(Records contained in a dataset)
(** * x-mlps-pytorch: the normalized feedforward stack of [x_mlps_pytorch/nff.py]

    A shallow embedding of [Scale], [L2Norm], [NormLinear], [Residual],
    [nFeedforward] and [nFeedforwards], and the properties of their
    construction and forward pass.

    Modelling conventions.
    - A tensor of shape [[B1; ...; Bk; d]] is its batch shape, its feature
      size [d] and the list of its feature vectors in row-major order.
    - A weight matrix of shape [[dim_out; dim_in]] is the list of its rows.
    - An exception raised by Python or by the tensor library is [None].
    - The initial (random) content of the k-th [nn.Linear] created during a
      construction is an argument: an entry function [nat -> nat -> R].
    - Tensor entries and float hyper-parameters are real numbers ([R]), and
      the operations on them are exact.  The program computes in binary32
      and binary64, so the statements made on this model are of two kinds:
      statements on structure (which computation is run on which operands,
      shapes, raised errors, values that are exact in binary arithmetic such
      as 0 and 1/2), which carry over bit for bit; and statements on norms
      and values, which carry over up to rounding and are made under
      hypotheses that keep the operands in the range of float32
      ([norm_max], [f32_normal]).
    - [expand_factor] is a rational, since [int( )] is taken of its product;
      the product is exact for the integer factors the statements are
      about.
    - Where rounding or range decides a property, the computation is also
      written in binary floating point ([spec_float]) and evaluated on
      concrete inputs. *)

From Stdlib Require Import Reals Lra Lia List ZArith QArith Qround Bool Arith SpecFloat.
Import ListNotations.
Open Scope R_scope.

Set Implicit Arguments.

(** ** Helper functions *)

(** [exists(v)]: [v is not None]. *)
Definition exists_ {A : Type} (v : option A) : bool :=
  match v with Some _ => true | None => false end.

(** [default(v, d)]: [v if exists(v) else d]. *)
Definition default {A : Type} (v : option A) (d : A) : A :=
  match v with Some a => a | None => d end.

(** A hyper-parameter is a single value or a Python tuple of values. *)
Inductive hparam (A : Type) : Type :=
| Scalar (v : A)
| Tuple (l : list A).

Arguments Scalar {A} v.
Arguments Tuple {A} l.

(** [cast_tuple(t, length)]: a tuple is kept, anything else is repeated
    [length] times; the assertion on the length fails with [None]. *)
Definition cast_tuple {A : Type} (t : hparam A) (length : nat) : option (list A) :=
  let out := match t with
             | Tuple l => l
             | Scalar v => repeat v length
             end in
  if (List.length out =? length)%nat then Some out else None.

(** Sequencing of computations that may raise. *)
Definition bind {A B : Type} (m : option A) (k : A -> option B) : option B :=
  match m with Some a => k a | None => None end.

Notation "'do' x <- m ; k" := (bind m (fun x => k))
  (at level 10, x name, m at level 100, k at level 200).

(** ** Vectors along the feature axis *)

Definition vec := list R.

Fixpoint sumsq (v : vec) : R :=
  match v with
  | [] => 0
  | x :: v' => x * x + sumsq v'
  end.

(** The L2 norm of a vector. *)
Definition norm2 (v : vec) : R := sqrt (sumsq v).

TRY IT —
Take the entries above and return only the lines from the one with "(** ** Helper functions *)" to the one with "(** Sequencing of", both included, unchanged.

TASK ANSWER —
(** ** Helper functions *)

(** [exists(v)]: [v is not None]. *)
Definition exists_ {A : Type} (v : option A) : bool :=
  match v with Some _ => true | None => false end.

(** [default(v, d)]: [v if exists(v) else d]. *)
Definition default {A : Type} (v : option A) (d : A) : A :=
  match v with Some a => a | None => d end.

(** A hyper-parameter is a single value or a Python tuple of values. *)
Inductive hparam (A : Type) : Type :=
| Scalar (v : A)
| Tuple (l : list A).

Arguments Scalar {A} v.
Arguments Tuple {A} l.

(** [cast_tuple(t, length)]: a tuple is kept, anything else is repeated
    [length] times; the assertion on the length fails with [None]. *)
Definition cast_tuple {A : Type} (t : hparam A) (length : nat) : option (list A) :=
  let out := match t with
             | Tuple l => l
             | Scalar v => repeat v length
             end in
  if (List.length out =? length)%nat then Some out else None.

(** Sequencing of computations that may raise. *)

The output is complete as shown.